Comments By Mike Smith of My Weblog “Debate Question For Professor Steve Schneider and Colleagues”

In response to my weblog Debate Question For Professor Steve Schneider and Colleagues Mike Smith and I have exhanged e-mails on these three hypotheses. With Mike’s permission, I have extracted the text from our e-mails and reproduced with minor edits below. 

Mike Smith is CEO of WeatherData Services, Inc., An AccuWeather Company.  Smith is a Fellow of the American Meteorological Society and a Certified Consulting Meteorologist.   He is a recipient of the American Meteorological Society’s Award for Outstanding Contributions to Applied Meteorology and WeatherData has received the Society’s Award for Outstanding Services to Meteorology by a Corporation.

Mike’s comments are in regular text, and mine are italicized.

Mike Smith’s first e-mail

Hi Roger,

I have been reading the exchange regarding the SF articles.  There is something I would like to circle back on.  You say, “only one of these is true” if I am reading you correctly,

1. The human influence is minimal and natural variations dominate
climate variations on all time scale;

2. While natural variations are important, the human influence is significant and involves a diverse range of first-order climate forcings (including, but not limited to the human input of CO2);

3. The human influence is dominated by the emissions into the atmosphere
of greenhouse gases, particularly carbon dioxide.

I do agree with you that, 30 years from now, when we know much more, likely only one of the three contentions will be the “most correct” answer.  But, I don’t believe we are at that point.

Given our current knowledge, why can’t the most likely answer be, “Somewhere between 1 and 2”?  I believe the current state-of-the- science is telling us #3 is not correct.  I agree with you that there are many human forcings that influence climate, but it is not clear to me that the Wichita heat island (which I have informally documented) or the Reno heat island (see Anthony Watts’ website) have much influence on world climate (i.e., would the climate in Rome or Honolulu be different if the RNO and ICT heat islands did not exist?).  Does the deforestation in Brazil influence the climate in South Africa? IF the answer is “no”, then on a planetary scale #1 is the correct answer.

My best educated guess is the most correct answer is about 70%  #1 and 30%  #2.  I realize you believe this answer would be incorrect. Please tell me where you think I am off base.    If you wish to publish this question and your answer, it would be fine.  I believe we gain with open debate.

Thanks and best wishes,

Mike

Roger A. Pielke Sr. Reply and Mike Smith’s further response

Hi Mike

 Thank you for your feedback. I agree that the three hypotheses need to be addressed with respect to scale. Our research (and that of others) indicates that there are well defined effects of land use/land cover change, the human input of aerosols including both changes in atmospheric concentrations and deposition, and biogeochemical effects due to added trace gases including CO2 on local and regional scales. From your e mail, it seems we both agree on this. If true, the first hypothesis is rejected for these spatial scales (as is the third hypothesis).

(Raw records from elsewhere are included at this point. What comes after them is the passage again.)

(** C8: for a granularity other than ['weight'] and ['unit'], [prune]
    raises [NotImplementedError] whatever the tensor and the fraction, before
    any mask is computed.  In [local_prune] the error is raised at the first
    layer whose sparsity guard passes and reaches the caller; the model is
    left as it was: the failing layer and the layers after it keep their
    masks, and the layers before it hold what the pass gave them (the pass
    does not roll back). *)
Theorem unsupported_prune_type {FL : FloatLib} (ty : string) :
  ty <> "weight"%string -> ty <> "unit"%string ->
  (forall w perc, prune w perc ty = Raise NotImplementedError) /\
  (forall self m pc,
     Args.prune_type (Pruner.args self) = ty ->
     Pruner.local_prune self m pc
     = (m, if existsb (open_layer (Args.final_sparsity (Pruner.args self))) m
           then Some NotImplementedError else None)) /\
  (forall self m pc m' e,
     Args.prune_type (Pruner.args self) = ty ->
     Pruner.local_prune self m pc = (m', Some e) ->
     e = NotImplementedError /\
     exists pre pre' w mk post,
       m = pre ++ Prunable w mk :: post /\
       m' = pre' ++ Prunable w mk :: post /\
       Pruner.local_prune self pre pc = (pre', None)).
Proof.
  intros H1 H2.
  assert (Hp : forall w perc, prune w perc ty = Raise NotImplementedError)
    by (intros; apply prune_unsupported; assumption).
  split; [exact Hp|]. split.
  - intros self m pc Hty.
    induction m as [|[|w mk] r IH].
    + reflexivity.
    + rewrite local_prune_other, IH. reflexivity.
    + simpl existsb.
      destruct (below_final mk (Args.final_sparsity (Pruner.args self)))
        eqn:Eb.
      * simpl orb. apply local_prune_raise; [exact Eb|].
        rewrite Hty. apply Hp.
      * rewrite (local_prune_skip _ _ _ _ _ Eb), IH. reflexivity.
  - intros self m pc m' e Hty H.
    destruct (local_prune_raised _ _ _ _ _ H)
      as (pre & pre' & w & mk & post & Hm & Hm' & Hpre & _ & He).
    rewrite Hty, Hp in He. split; [congruence|].
    exists pre, pre', w, mk, post. repeat split; assumption.
Qed.

Lemma unsupported_prune_type_witness :
  let self := Pruner.init (with_prune_type "l1" plain_args) two_layers in
  prune (FL := rational_lib) two_by_two (1 # 2) "l1"
    = Raise NotImplementedError /\
  Pruner.local_prune (FL := rational_lib) self two_layers (1 # 2)
    = (two_layers, Some NotImplementedError).
Proof.
  assert (H1 : "l1"%string <> "weight"%string) by discriminate.
  assert (H2 : "l1"%string <> "unit"%string) by discriminate.
  destruct (@unsupported_prune_type rational_lib "l1" H1 H2) as (A & B & _).
  split; [apply A|].
  exact (B (Pruner.init (with_prune_type "l1" plain_args) two_layers)
           two_layers (1 # 2) eq_refl).
Defined.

Mike Smith Response – I agree with this.

Roger A. Pielke Sr’s Comment

With respect to the global scale, the proper metrics include changes in atmospheric concentrations, alterations in circulation patterns, etc. There is no question that added CO2 is from human activities….

Mike Smith Response – I agree

Roger A. Pielke Sr’s Comment

……and this has altered the global average concentration of this gas.

Mike Smith Response

I agree, but I’m not sure we fully know the extent.  There is some evidence for natural variation in CO2 concentrations (i.e., do changes in ocean heat content significantly vary their contribution to atmospheric CO2 concentration?).

Roger A. Pielke Sr’s Comment

In terms of effects on circulations, there are now a number of papers that illustrate with models that there are changes due to several of the human climate forcings listed above.

Mike Smith Response

Yes, but are the models sufficiently robust to make this determination at this time?

Roger A. Pielke Sr’s Comment

I have concluded the first hypothesis is also rejected on the global scale, but agree this needs further investigation (models by themselves, of course, cannot be used to test hypotheses).

Mike Smith Response

I see your point and you may well be proven correct.  However, we seem to be in the early stages of testing the ‘natural variations’ hypothesis.  I am referring to the ‘blank sun.’  The very low levels of sunspot activity the last two years — which seems to be continuing — and which I would call a “natural” variation, may give us a chance to sort out natural from manmade forcings.  The IPCC has (I’m paraphrasing) rejected the hypothesis that variations in the sun’s output have a significant effect on earth’s climate.
The falling temperature trend since 1998 (and, at best, lack of warming in the oceans about which you have written extensively) that seems to parallel the fall in solar output will give us a chance to test several of these hypothesis, especially in view of the record (for modern times) levels of CO2 concentration.  We seem to be getting close to the point where the IPPC’s hypothesis (CO2 is the dominant forcing) is rejected if temperatures and ocean heat content continue to fall while CO2 levels continue to rise.